What is required: Your answer should hold all lines of the entries that include the word "true".

Stored data:
Lemma status_plain a : always ok (status apiReader a).
Proof. unfold status. solve_plain. Qed.
Lemma discoveryISOAvailable_plain r n m : always ok (discoveryISOAvailable r n m).
Proof. unfold discoveryISOAvailable. solve_plain. Qed.
Lemma downloadISO_plain url path t : always ok (downloadISO url path t).
Proof. unfold downloadISO. solve_plain. Qed.
Hint Resolve status_plain discoveryISOAvailable_plain downloadISO_plain : always.
Lemma downloadDiscovery_plain a : always ok (downloadDiscovery apiReader a).
Proof. unfold downloadDiscovery. solve_plain. Qed.
Lemma releaseDiscoveryImage_plain p a : always ok (releaseDiscoveryImage apiReader p a).
Proof. unfold releaseDiscoveryImage, releaseReference, collectImage, pinnedImageGone. solve_plain. Qed.
Lemma matchingHosts_plain a : always ok (matchingHosts apiReader a).
Proof. unfold matchingHosts. solve_plain. Qed.
Lemma patchDiscoveredAgent_plain r n b m hn c : always ok (patchDiscoveredAgent r n b m hn c).
Proof. unfold patchDiscoveredAgent. solve_plain. Qed.
Lemma ensureResource_plain p a k : always ok (ensureResource apiReader p a k).
Proof. unfold ensureResource, createResource. solve_plain. Qed.
Hint Resolve downloadDiscovery_plain releaseDiscoveryImage_plain matchingHosts_plain patchDiscoveredAgent_plain
  ensureResource_plain : always.
Lemma prepareDiscoveryImage_plain p a : always ok (prepareDiscoveryImage apiReader p a).
Proof.
  unfold prepareDiscoveryImage, ensureDiscoveryImage, acquireCache, imageReady, uploadDiscoverySnapshot, uploadFile.
  solve_plain.
Qed.
Hint Resolve prepareDiscoveryImage_plain : always.
Lemma provision_plain p a : always ok (provision apiReader p a).
Proof.
  unfold provision, refreshDiscoveryImage, recoverPending, recoverResource, observeServer, reconcileDiscoveredAgent,
    reconcileHost, createNetwork, createVolumes, createDiscoveryVolume, createInstance. solve_plain.
Qed.
Lemma osProvider_safe h a (Q : hist → result osClient → Prop) :
  (∀ h' p, grows h h' → clientOf apiReader a p h' → Q h' (Ok p)) → (∀ h' e, grows h h' → Q h' (Err e)) →
  safely h (provider apiReader a) Q.
Proof.
  intros HQ HE. unfold provider. apply safe_bind. split; [by apply cleanup_plain|]. intros [secret|e] _; cbn [safe].
  - split; [do 2 eexists; by left|]. intros [p|e] _; cbn [safe]; [|apply HE; auto with grows].
    apply HQ; [auto with grows|]. exists secret. split; [by right; left|by left].
  - apply HE. auto with grows.
Qed.
Lemma provider_plain a : always ok (provider apiReader a).
Proof. intros h. by apply osProvider_safe. Qed.
Lemma reconcileFailed_plain a e : always ok (reconcileFailed apiReader a e).
Proof. unfold reconcileFailed. solve_plain. Qed.
Lemma reconcileDone_plain a : always ok (reconcileDone apiReader a).
Proof. unfold reconcileDone. solve_plain. Qed.
Hint Resolve provision_plain provider_plain reconcileFailed_plain reconcileDone_plain : always.
(** *** Authorisation *)
Lemma demandPresent_safe h a (Q : hist → result (bool * bool) → Prop) :
  (∀ h' r, grows h h' → (∀ deleting, r = Ok (false, deleting) → demandGone apiReader a h') → Q h' r) →
  safely h (demandPresent apiReader a) Q.
Proof.
  intros HQ. unfold demandPresent. destruct (_ || _); [by apply HQ; [auto with grows|]|].
  apply safe_bind. split; [by apply cleanup_plain|]. intros [am|e] _; cbn [safe].
  - destruct (_ != _) eqn:E; (apply HQ; [auto with grows|]); [|congruence].
    intros _ _. right. exists am. gobool. split; [done|by left].
  - destruct (IsNotFound e) eqn:E; (apply HQ; [auto with grows|]); [|congruence].
    intros _ _. left. exists e. split; [done|by left].
Qed.

Lemma machineGone_safe h a (Q : hist → result unit → Prop) :
  (∀ h', grows h h' → machineSeenGone apiReader a h' → Q h' (Ok tt)) →
  (∀ h' e, grows h h' → Q h' (Err e)) → safely h (machineGone apiReader a) Q.
Proof.
  intros HQ HE. unfold machineGone. destruct (oas_MachineRef (oa_Spec a)) as [ref|] eqn:Er.
  2: { apply HQ; [auto with grows|]. intros ref Hr. congruence. }
  apply safe_bind. split; [by apply cleanup_plain|]. intros [m|e] _; cbn [safe].
  - destruct (_ || _) eqn:E; [apply HE; auto with grows|]. apply HQ; [auto with grows|].
    intros ref' Hr. assert (ref' = ref) as -> by congruence. right. exists m. gobool. split_and!; [done|congruence|by left].
  - destruct (negb _) eqn:E; [apply HE; auto with grows|]. apply HQ; [auto with grows|].
    intros ref' Hr. assert (ref' = ref) as -> by congruence. left. exists e. gobool. split; [done|by left].
Qed.

Lemma unapproveHost_safe h a host (Q : hist → result unit → Prop) :
  (∀ h', grows h h' → hostMarked a host h' → Q h' (Ok tt)) →
  (∀ h' e, grows h h' → Q h' (Err e)) → safely h (unapproveHost a host) Q.
Proof.
  intros HQ HE. unfold unapproveHost. destruct (_ != _) eqn:Eb; [apply HE; auto with grows|].
  destruct (SetNestedField _ _ _) as [object|e] eqn:Es; [|apply HE; auto with grows].
  apply safe_bindOk. split; [by apply cleanup_plain|]. intros [stored|e] _; cbn [safe]; [|apply HE; auto with grows].
  apply HQ; [auto with grows|]. split; [by gobool|]. eexists _, stored. split; [by left|].
  split; [by apply SetNestedField_bool in Es|]. unfold annotation, mapGet. simpl. by rewrite lookup_insert_eq.
Qed.

Lemma matchingHosts_safe h a (Q : hist → result (list Unstructured) → Prop) :
  (∀ h' items, grows h h' → In (Event (ListObjs apiReader KAgent (InNamespace (oaNamespace a))) (Ok items)) h' →
     Q h' (Ok (List.filter (agentHardwareMatches a) items))) →
  (∀ h' e, grows h h' → Q h' (Err e)) → safely h (matchingHosts apiReader a) Q.
Proof.
  intros HQ HE. unfold matchingHosts. apply safe_bindOk. split; [by apply cleanup_plain|].
  intros [items|e] _; cbn [safe]; [|apply HE; auto with grows]. apply HQ; [auto with grows|by left].
Qed.

Lemma authorizeCleanup_safe h a present (Q : hist → result unit → Prop) :
  os_CleanupPolicy (oaConfiguration a) ≠ CleanupPolicyRetain →
  (present = false → demandGone apiReader a h) →
  (∀ h', grows h h' → authorised apiReader a h' → Q h' (Ok tt)) →
  (∀ h' e, grows h h' → Q h' (Err e)) → safely h (authorizeCleanup apiReader a present) Q.
Proof.
  intros Hp Hd HQ HE. unfold authorizeCleanup. destruct present; [apply HE; auto with grows|].
  apply safe_bindOk, machineGone_safe; [|done]. intros h1 Hg1 Hm.
  apply safe_bindOk, matchingHosts_safe; [|eauto with grows]. intros h2 items Hg2 Hi.
  eapply (safe_forEach _ _ _ _ _ (λ seen h', grows h2 h' ∧ ∀ host, In host seen → hostMarked a host h')).
  - split; [auto with grows|done].
  - intros pre host post h3 Heq [Hg3 Hseen]. apply unapproveHost_safe; [|eauto 6 with grows].
    intros h4 Hg4 Hmk. split; [eauto with grows|]. intros host' [Hin|[<-|[]]]%in_app_iff; [|done].
    by eapply hostMarked_grows, Hseen.
  - intros h3 [Hg3 Hall]. apply HQ; [eauto 6 with grows|]. split.
    + done.
    + eapply demandGone_grows, Hd; eauto 6 with grows.
    + eapply machineSeenGone_grows, Hm; eauto 6 with grows.
    + exists items. split; [by eapply In_grows|]. intros host Hin Hmt. apply Hall, filter_In. done.
Qed.

(** *** The image *)
Lemma releaseDiscoveryImage_safe h a p (Q : hist → result bool → Prop) :
  (∀ h' r, grows h h' → (r = Ok true → imageReleased apiReader p a h') → Q h' r) →
  safely h (releaseDiscoveryImage apiReader p a) Q.
Proof.
  intros HQ. unfold releaseDiscoveryImage. destruct (_ == "") eqn:En.
  { apply HQ; [auto with grows|]. intros _. left. by gobool. }
  apply safe_bind. split; [by apply cleanup_plain|]. intros got _. cbn [safe]. set (h1 := _ :: h).
  assert (grows h h1) as Hg1 by (unfold h1; auto with grows).
  assert (∀ present, safely h1 (pinnedImageGone p a present) Q ∨ present = Ok true) as Hpin.
  { intros present. destruct present as [[]|e'] eqn:Ep; [by right|left..].
    all: unfold pinnedImageGone; apply safe_bind; split; [by apply cleanup_plain|]; intros [img|e] _; cbn [safe];
      [by apply HQ; [eauto with grows|]|].
    all: destruct (osErrorIs e ErrNotFound) eqn:Ee; apply HQ; [eauto with grows| |eauto with grows|congruence].
    all: intros _; right; right; left; eexists _, _, e; split; [done|]; split; [by left|by left]. }
  destruct got as [cache|e]; cbv beta iota.
  - destruct (cacheLabel cache != _); [by apply HQ|].
    destruct (_ && _); [by destruct (Hpin (Err (osErr ErrOwnership)))|].
    destruct (cachePhase cache != _).
    + unfold releaseReference. cbv zeta. apply safe_bindOk. split; [by apply cleanup_plain|].
      intros [stored|e] _; cbn [safe]; apply HQ; try by eauto with grows.
      intros [= Hne]. right; right; right. eexists cache, _, stored. split; [by right; left|].
      split; [|split; [by left|by gobool]]. by destruct (decide _).
    + unfold collectImage. cbv zeta. apply safe_bind. split; [by apply cleanup_plain|].
      intros [img|e] _; cbn [safe].
      * apply safe_bindOk. split; [by apply cleanup_plain|]. intros [[]|e] _; cbn [safe]; apply HQ; try by eauto with grows.
      * destruct (osErrorIs e ErrNotFound) eqn:Ee; cbn [negb]; [|by apply HQ; [eauto with grows|]].
        apply safe_bind. split; [by apply cleanup_plain|].
        intros r _. assert (imageReleased apiReader p a (Event (OpenStack (OSGet p Image (imageIDForCache cache)
          (om_UID (cm_Meta cache)))) (Err e) :: h1)) as Hrel.
        { right; right; left. eexists _, _, e. split; [done|]. split; [by left|]. right. exists cache.
          split; [by right; left|done]. }
        assert (∀ ev r, Q (ev :: Event (OpenStack (OSGet p Image (imageIDForCache cache)
          (om_UID (cm_Meta cache)))) (Err e) :: h1) r) as HQ'.
        { intros ev r'. apply HQ; [eauto with grows|]. intros _. eapply imageReleased_grows, Hrel. eauto with grows. }
        destruct r as [[]|e']; cbn [safe]; [apply HQ'|]. destruct (negb _); apply HQ'.
  - destruct (IsNotFound e) eqn:Ee; cbn [andb]; [|by apply HQ].
    destruct (st_ImageID _ == "") eqn:Ei; [|by destruct (Hpin (Ok false))].
    apply HQ; [done|]. intros _. right; left. gobool. split; [done|]. exists e. split; [done|by left].
Qed.
(** *** The resources *)
Section resources.
Context (p : osClient) (a : OpenStackAgent) (h0 : hist).
Hypothesis Hready : ∀ h k resource, grows h0 h → authorised apiReader a h → goneBefore p a h k →
  In (Event (OpenStack (resourceLookup p a k)) (Ok resource)) h →
  rs_Attached resource = false → deletionReady apiReader ns name p k (rs_ID resource) (oaUID a) h.
Hypothesis Hgive : ∀ h, grows h0 h → authorised apiReader a h → nothingLeft p a h →
  imageReleased apiReader p a h → givingUp apiReader ns name h.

Exercise response:
  (∀ h' r, grows h h' → (r = Ok true → imageReleased apiReader p a h') → Q h' r) →
  assert (∀ present, safely h1 (pinnedImageGone p a present) Q ∨ present = Ok true) as Hpin.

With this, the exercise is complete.